### What needs to be done
Your answer should be the lines below from the one with "destruct (finish_step pend" to the one with "revert k n. induction rs as [|r0", both included, given again exactly and with nothing added.

[Collected data]
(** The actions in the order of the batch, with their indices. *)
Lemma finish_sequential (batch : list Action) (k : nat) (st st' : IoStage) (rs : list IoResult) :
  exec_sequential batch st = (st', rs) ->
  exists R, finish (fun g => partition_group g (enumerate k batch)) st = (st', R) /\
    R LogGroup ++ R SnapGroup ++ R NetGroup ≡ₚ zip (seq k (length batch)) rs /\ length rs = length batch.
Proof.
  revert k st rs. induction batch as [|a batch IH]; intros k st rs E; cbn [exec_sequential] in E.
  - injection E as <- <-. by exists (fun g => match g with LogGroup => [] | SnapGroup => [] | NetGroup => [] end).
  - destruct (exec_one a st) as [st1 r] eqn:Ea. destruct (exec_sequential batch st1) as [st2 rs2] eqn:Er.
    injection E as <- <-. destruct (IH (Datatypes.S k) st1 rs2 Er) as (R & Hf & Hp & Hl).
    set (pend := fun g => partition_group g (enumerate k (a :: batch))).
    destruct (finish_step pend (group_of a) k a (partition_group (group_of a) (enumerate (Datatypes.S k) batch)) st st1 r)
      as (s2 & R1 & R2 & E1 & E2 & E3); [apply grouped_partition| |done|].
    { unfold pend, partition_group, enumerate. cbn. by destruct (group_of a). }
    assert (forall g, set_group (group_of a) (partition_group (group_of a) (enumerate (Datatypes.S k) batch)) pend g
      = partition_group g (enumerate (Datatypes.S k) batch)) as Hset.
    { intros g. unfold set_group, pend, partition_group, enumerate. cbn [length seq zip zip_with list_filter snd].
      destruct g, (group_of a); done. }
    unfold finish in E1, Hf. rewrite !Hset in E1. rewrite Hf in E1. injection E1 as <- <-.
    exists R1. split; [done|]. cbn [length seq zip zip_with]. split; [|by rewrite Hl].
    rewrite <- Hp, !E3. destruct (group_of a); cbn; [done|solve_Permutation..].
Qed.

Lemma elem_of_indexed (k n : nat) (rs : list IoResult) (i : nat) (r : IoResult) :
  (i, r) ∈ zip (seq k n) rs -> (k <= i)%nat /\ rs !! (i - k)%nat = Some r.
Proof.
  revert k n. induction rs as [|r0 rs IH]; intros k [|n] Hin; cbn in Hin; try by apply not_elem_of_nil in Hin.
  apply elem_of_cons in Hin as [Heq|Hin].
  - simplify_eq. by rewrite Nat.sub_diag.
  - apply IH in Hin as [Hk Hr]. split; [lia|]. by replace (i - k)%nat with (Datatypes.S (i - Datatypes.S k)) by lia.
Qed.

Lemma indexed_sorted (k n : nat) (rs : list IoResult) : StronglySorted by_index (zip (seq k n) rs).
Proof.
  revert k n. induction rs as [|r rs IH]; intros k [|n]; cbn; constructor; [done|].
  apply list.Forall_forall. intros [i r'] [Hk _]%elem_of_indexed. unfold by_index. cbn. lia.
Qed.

### Answer space
    destruct (finish_step pend (group_of a) k a (partition_group (group_of a) (enumerate (Datatypes.S k) batch)) st st1 r)
      as (s2 & R1 & R2 & E1 & E2 & E3); [apply grouped_partition| |done|].
    { unfold pend, partition_group, enumerate. cbn. by destruct (group_of a). }
    assert (forall g, set_group (group_of a) (partition_group (group_of a) (enumerate (Datatypes.S k) batch)) pend g
      = partition_group g (enumerate (Datatypes.S k) batch)) as Hset.
    { intros g. unfold set_group, pend, partition_group, enumerate. cbn [length seq zip zip_with list_filter snd].
      destruct g, (group_of a); done. }
    unfold finish in E1, Hf. rewrite !Hset in E1. rewrite Hf in E1. injection E1 as <- <-.
    exists R1. split; [done|]. cbn [length seq zip zip_with]. split; [|by rewrite Hl].
    rewrite <- Hp, !E3. destruct (group_of a); cbn; [done|solve_Permutation..].
Qed.

Lemma elem_of_indexed (k n : nat) (rs : list IoResult) (i : nat) (r : IoResult) :
  (i, r) ∈ zip (seq k n) rs -> (k <= i)%nat /\ rs !! (i - k)%nat = Some r.
Proof.
  revert k n. induction rs as [|r0 rs IH]; intros k [|n] Hin; cbn in Hin; try by apply not_elem_of_nil in Hin.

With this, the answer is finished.